O próximo passo importante, argumenta, seria uma reforma tributária do imposto de renda, com tributação de renda e patrimônio, aumentando o que é renda tributável e diminuindo isenções. Ajustes do IR para empresas também serão necessários, acrescenta.

“Reduzir a desigualdade de renda demandaria várias coisas, e não há a menor chance de reduzi-la no curto prazo”, diz. “Pensar que em cinco anos vamos reduzir o Gini em 20%, 30%, 40% é impossível. O importante é dar pequenos passos, todos na mesma direção.”

Nesse sentido, Flores argumenta que, além da implementação de reformas tributárias progressivas que “assegurem que os mais ricos contribuam justamente ao fisco”, é necessário o fortalecimento dos sistemas de seguridade social para proteger os mais vulneráveis, investimento em educação e formação profissional para facilitar a mobilidade social.

Ele acrescenta ainda a necessidade de promoção de políticas que facilitem a criação de empregos dignos e melhora dos salários de trabalhadores de baixa renda.

Marcelo Medeiros, professor da Universidade Columbia, reforça que a redução da desigualdade deve ser pensada de maneira mais holística, do ponto de vista de políticas públicas.

“Não se cria um país tão desigual como o Brasil a partir de um pequeno conjunto de fatores. Pelo mesmo motivo, não se vai reduzir a desigualdade com um conjunto limitado de políticas”, afirma Medeiros, que é autor do livro “Os ricos e os pobres: O Brasil e a desigualdade” (Companhia das Letras).

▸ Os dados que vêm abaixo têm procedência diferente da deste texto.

(* ===== verification/PagerInvariant.v ===== *)
(** Helper facts about the pager, and the invariant of its two threads. *)

From S2P Require Import Prelude Decimal RedisWire RedisClient Pager.

#[local] Arguments Nat.ltb : simpl never.
#[local] Arguments Nat.leb : simpl never.
#[local] Arguments Nat.div : simpl never.
#[local] Arguments Nat.modulo : simpl never.
#[local] Arguments Nat.add : simpl never.
#[local] Arguments Nat.sub : simpl never.

(** ** Pages and blobs *)

Section codec.
Context `{Deflate}.

Lemma forallb_zero p : forallb (fun b => b =? 0) p = true -> p = replicate (length p) 0.
Proof.
  induction p as [|b p IH]; [done|]. cbn. intros [->%Z.eqb_eq Hp]%andb_true_iff. by rewrite <- IH.
Qed.

Lemma encode_none page : length page = PAGE_SIZE -> encode page = None -> page = ZERO_PAGE.
Proof.
  unfold encode, ZERO_PAGE. intros <-. case_match eqn:Hz; [by intros _; apply forallb_zero|]. by case_match.
Qed.

(** What [encode] writes, [decode] reads, and it fits a slot of the swap file. *)
Lemma decode_encode page buf :
  length page = PAGE_SIZE -> encode page = Some buf -> decode buf = Ok page /\ (length buf <= SWAP_SLOT_SIZE)%nat.
Proof.
  unfold encode, SWAP_SLOT_SIZE. intros Hl. destruct (forallb _ page); [done|]. cbn zeta.
  case_match eqn:Hc; intros [= <-]; cbn [decode].
  - apply Nat.ltb_lt in Hc. cbn [Z.eqb Pos.eqb]. rewrite inflate_deflate by lia. cbn [ok_or result_bind].
    rewrite Hl, Nat.eqb_refl. cbn [negb length]. split; [done|lia].
  - cbn [Z.eqb Pos.eqb]. rewrite Hl, Nat.eqb_refl. cbn [negb length]. split; [done|lia].
Qed.

Lemma decode_length buf page : decode buf = Ok page -> length page = PAGE_SIZE.
Proof.
  destruct buf as [|tag payload]; [done|]. cbn [decode]. case_match; [|case_match; [|done]].
  - destruct (length payload =? PAGE_SIZE)%nat eqn:E; [|done]. intros [= <-]. by apply Nat.eqb_eq.
  - destruct (decompress_to_vec_with_limit _ _) as [d|]; [|done]. cbn [ok_or result_bind].
    destruct (length d =? PAGE_SIZE)%nat eqn:E; [|done]. intros [= <-]. by apply Nat.eqb_eq.
Qed.
End codec.

(** ** The swap file *)

Lemma pwrite_lookup_in o d f i :
  (o <= i < o + length d)%nat -> pwrite o d f !! i = d !! (i - o)%nat.
Proof.
  intros Hi. unfold pwrite. rewrite app_assoc, lookup_app_r by (rewrite length_app, length_take, length_replicate; lia).
  rewrite length_app, length_take, length_replicate, lookup_app_l by lia. f_equal. lia.
Qed.

Lemma pwrite_lookup_out o d f i x :
  (i < o \/ o + length d <= i)%nat -> f !! i = Some x -> pwrite o d f !! i = Some x.
Proof.
  intros Hi Hx. pose proof (lookup_lt_Some _ _ _ Hx). unfold pwrite. destruct Hi as [Hi|Hi].
  - rewrite lookup_app_l by (rewrite length_take; lia). by rewrite lookup_take_lt.
  - rewrite app_assoc, lookup_app_r by (rewrite length_app, length_take, length_replicate; lia).
    rewrite length_app, length_take, length_replicate, lookup_app_r by lia.
    rewrite lookup_drop. rewrite <- Hx. f_equal. lia.
Qed.

(** A range of a file that is there. *)
Definition has_range (o : nat) (d f : list Z) : Prop := forall i x, d !! i = Some x -> f !! (o + i)%nat = Some x.

Lemma has_range_take o d f : has_range o d f -> take (length d) (drop o f) = d.
Proof.
  intros Hd. apply list_eq. intros i. destruct (decide (i < length d)%nat) as [Hi|Hi].
  - rewrite lookup_take_lt, lookup_drop by done. destruct (lookup_lt_is_Some_2 d i Hi) as [x Hx]. by rewrite Hx, (Hd i x Hx).
  - rewrite lookup_take_ge by lia. symmetry. apply lookup_ge_None. lia.
Qed.

Lemma take_has_range o n f : (length (take n (drop o f)) = n)%nat -> has_range o (take n (drop o f)) f.
Proof.
  intros _ i x [Hx Hi]%lookup_take_Some. by rewrite lookup_drop in Hx.
Qed.

Lemma pwrite_all_outside outs buf o f i x :
  (i < o \/ o + length buf <= i)%nat -> f !! i = Some x -> snd (pwrite_all outs buf o f) !! i = Some x.
Proof.
  revert buf o f. induction outs as [|[n| |] outs IH]; intros buf o f Hi Hx; cbn [pwrite_all];
    destruct (length buf =? 0)%nat; cbn [snd]; try done.
  - by apply pwrite_lookup_out.
  - destruct (n =? 0)%nat; [done|]. apply IH; [rewrite length_drop; lia|]. apply pwrite_lookup_out; [rewrite length_take; lia|done].
  - by apply IH.
Qed.

Lemma pwrite_all_written outs buf o f : fst (pwrite_all outs buf o f) = true -> has_range o buf (snd (pwrite_all outs buf o f)).
Proof.
  revert buf o f. induction outs as [|[n| |] outs IH]; intros buf o f; cbn [pwrite_all];
    destruct (length buf =? 0)%nat eqn:E; cbn [fst snd]; try done;
    try (apply Nat.eqb_eq in E; destruct buf; [|done]; by intros _ i x Hx).
  - intros _ i x Hx. pose proof (lookup_lt_Some _ _ _ Hx). rewrite pwrite_lookup_in by lia. rewrite <- Hx. f_equal. lia.
  - destruct (n =? 0)%nat; [done|]. intros Hok i x Hx. pose proof (lookup_lt_Some _ _ _ Hx). destruct (decide (i < n)%nat) as [Hi|Hi].
    + apply pwrite_all_outside; [left; lia|]. rewrite pwrite_lookup_in by (rewrite length_take; lia).
      rewrite lookup_take_lt by lia. rewrite <- Hx. f_equal. lia.
    + specialize (IH _ _ _ Hok (i - n)%nat x). rewrite lookup_drop in IH.
      replace (o + n + (i - n))%nat with (o + i)%nat in IH by lia. apply IH. rewrite <- Hx. f_equal. lia.
  - by apply IH.
Qed.

Lemma take_own_length {A} n (l : list A) : take n l = take (length (take n l)) l.
Proof. revert n. induction l as [|x l IH]; intros [|n]; cbn; [done..|]. by rewrite <- IH. Qed.

(** Whatever the kernel hands out per call, a read that ends well is the range asked for. *)
Lemma pread_exact_range outs n o f b : pread_exact outs n o f = Some b -> b = take n (drop o f) /\ length b = n.
Proof.
  revert n o b. induction outs as [|[k| |] outs IH]; intros n o b; cbn [pread_exact];
    destruct (Nat.eqb_spec n 0) as [->|Hn]; cbn zeta; try (by intros [= <-]).
  - case_match eqn:E; [done|]. intros [= <-]. apply Nat.ltb_ge in E. split; [done|]. rewrite length_take in *. lia.
  - destruct (Nat.eqb_spec (length (take (Nat.min k n) (drop o f))) 0) as [|Hg]; [done|].
    destruct (pread_exact _ _ _ _) as [rest|] eqn:Hr; [|done]. cbn. intros [= <-]. apply IH in Hr as [Hr Hl].
    set (got := take (Nat.min k n) (drop o f)) in *.
    assert (Hle : (length got <= n)%nat) by (unfold got; rewrite length_take; lia).
    split; [|rewrite length_app; lia]. rewrite Hr, <- drop_drop.
    assert (Hg' : got = take (length got) (drop o f)) by apply take_own_length.
    rewrite Hg' at 1. rewrite take_take_drop. f_equal. lia.
  - by apply IH.
Qed.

“Toda política tem efeito sobre a desigualdade – do controle da inflação à assistência social. Toda política tem que ser desenhada tendo a desigualdade na mira. Não será somente a educação nem somente tributação ou qualquer outra panaceia. Vai dar muito trabalho, vai custar muito caro, vai consumir muito capital político”, conclui.